Lemma demo_ffs_ready : append_ready 16 0 demo_ffs demo_ip /\ stock demo_ffs [230; 231; 232; 233].
Proof.
  pose proof demo_fdisk_sectors as (D1 & _ & D3 & D4 & D5).
  destruct (reboot demo_fdisk 20 16 [] demo_fdisk_replayable) as (b & E & Hb & Hd); [apply NoDup_nil_2|lia|lia|rewrite D5 by lia; apply zero_block_ok|].
  assert (Es : demo_ffs = FsSt b [demo_ip]) by (unfold demo_ffs; by rewrite E). rewrite Es. assert (Hd' : h_image (bdisk b) = demo_fdisk) by (by rewrite Hd).
  clear E Hd Es. set (ic := [demo_ip]). assert (HN : (2 <= 16 < 200)%nat) by lia. assert (Hn : (4 <= 20)%nat) by lia. assert (Hs : 0 < 1024 <= 4096) by lia.
  pose proof (demo_bits 16 20 _ b ic 1024 Hb Hd' HN Hn Hs D1 D4) as Ebits. pose proof (demo_used 16 20 _ b ic 1024 Hb Hd' HN Hn Hs D1 D4) as Eu.
  pose proof (demo_bm 16 20 _ b ic 1024 Hb Hd' HN Hn Hs D1 D4) as Ebm. pose proof (demo_shows 16 20 _ b ic 1024 Hb Hd' HN Hn Hs D1 D4) as Hsh.
  pose proof (demo_alloc_ready 16 20 _ b ic 1024 Hb Hd' HN Hn Hs D1 D4) as Ha. set (s := FsSt b ic) in *.
  assert (Hin : view s ROOTDEV 204 = store_dinode demo_ip zero_block) by (rewrite (sh_view _ _ _ Hsh) by (split; lia); done).
  assert (Hst : is_block (store_dinode demo_ip zero_block)) by (apply store_dinode_block; [apply zero_block_ok|reflexivity]).
  split.
  - split; [split|..].
    + reflexivity.
    + reflexivity.
    + reflexivity.
    + exact Ha.
    + change (0 <= 0 <= 12). lia.
    + change (fb s) with b. rewrite (bt_free _ _ _ Hb). simpl. lia.
    + rewrite Ebits. intros x Hx Hu. rewrite Eu in Hu by done. assert (Hge : 230 <= x).
      { destruct (decide (230 <= x)); [done|]. rewrite demo_bitmap_used in Hu by lia. done. }
      split; [|apply (sh_free _ _ _ Hsh); split; lia]. unfold plain. rewrite Ebits. change (IBLOCK (i_inum demo_ip)) with 204.
      split; [split; lia|]. split; [lia|]. split; [lia|]. split; [lia|]. split; [intros y Hy; destruct (Ebm y Hy) as (-> & _); lia|].
      rewrite (sh_view _ _ _ Hsh) by (split; lia). rewrite D5 by lia. reflexivity.
    + intros bn _ H. by rewrite demo_addr in H.
    + intros bn bn' _ _ H. by rewrite demo_addr in H.
    + change (IBLOCK (i_inum demo_ip)) with 204. rewrite Ebits, Hin. split; [apply (sh_free _ _ _ Hsh); split; lia|]. split; [split; lia|]. split; [lia|].
      split; [intros y Hy; destruct (Ebm y Hy) as (-> & _); lia|exact Hst].
    + change (fb s) with b. rewrite Hd', D5 by lia. apply zero_block_ok.
    + change (0 <= 0). lia.
    + intros bn Hbn H. exfalso. change (i_size demo_ip) with 0 in H. unfold BSIZE in H. lia.
    + split; discriminate.
    + apply demo_ip_storable.
    + change (IBLOCK (i_inum demo_ip)) with 204. rewrite Hin. vm_compute. reflexivity.
  - split; [apply (bool_decide_unpack _); vm_compute; exact I|]. rewrite Ebits. intros x Hx.
    assert (Hr : 230 <= x < 234) by (rewrite !elem_of_cons in Hx; destruct Hx as [->|[->|[->|[->|[]%not_elem_of_nil]]]]; lia).
    split; [lia|]. rewrite Eu by lia. assert (H : forallb (fun b => negb (bit_used demo_bitmap b)) (seqZ 230 4) = true) by (vm_compute; reflexivity).
    rewrite forallb_forall in H. apply negb_true_iff, H, list_elem_of_In, elem_of_seqZ. lia.
Qed.


(** Past the direct blocks a write that needs one new block returns, and one
    that needs two waits for itself: bmap reads again the block of addresses
    that the open transaction has written. *)
Lemma indirect_growth_sleeps :
  stop_of (writei (fun _ => None) 0 (replicate 512 7) (BSIZE * NDIRECT) demo_ffs) = "returned"%string /\
  stop_of (writei (fun _ => None) 0 (replicate 1024 7) (BSIZE * NDIRECT) demo_ffs) = "asleep"%string.
Proof. split; vm_compute; reflexivity. Qed.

• • • • • • •

Output exactly one stretch of the listing: from the line containing "pose proof (demo_bm" through the line containing "destruct (decide (230", both end lines included.

  pose proof (demo_bm 16 20 _ b ic 1024 Hb Hd' HN Hn Hs D1 D4) as Ebm. pose proof (demo_shows 16 20 _ b ic 1024 Hb Hd' HN Hn Hs D1 D4) as Hsh.
  pose proof (demo_alloc_ready 16 20 _ b ic 1024 Hb Hd' HN Hn Hs D1 D4) as Ha. set (s := FsSt b ic) in *.
  assert (Hin : view s ROOTDEV 204 = store_dinode demo_ip zero_block) by (rewrite (sh_view _ _ _ Hsh) by (split; lia); done).
  assert (Hst : is_block (store_dinode demo_ip zero_block)) by (apply store_dinode_block; [apply zero_block_ok|reflexivity]).
  split.
  - split; [split|..].
    + reflexivity.
    + reflexivity.
    + reflexivity.
    + exact Ha.
    + change (0 <= 0 <= 12). lia.
    + change (fb s) with b. rewrite (bt_free _ _ _ Hb). simpl. lia.
    + rewrite Ebits. intros x Hx Hu. rewrite Eu in Hu by done. assert (Hge : 230 <= x).
      { destruct (decide (230 <= x)); [done|]. rewrite demo_bitmap_used in Hu by lia. done. }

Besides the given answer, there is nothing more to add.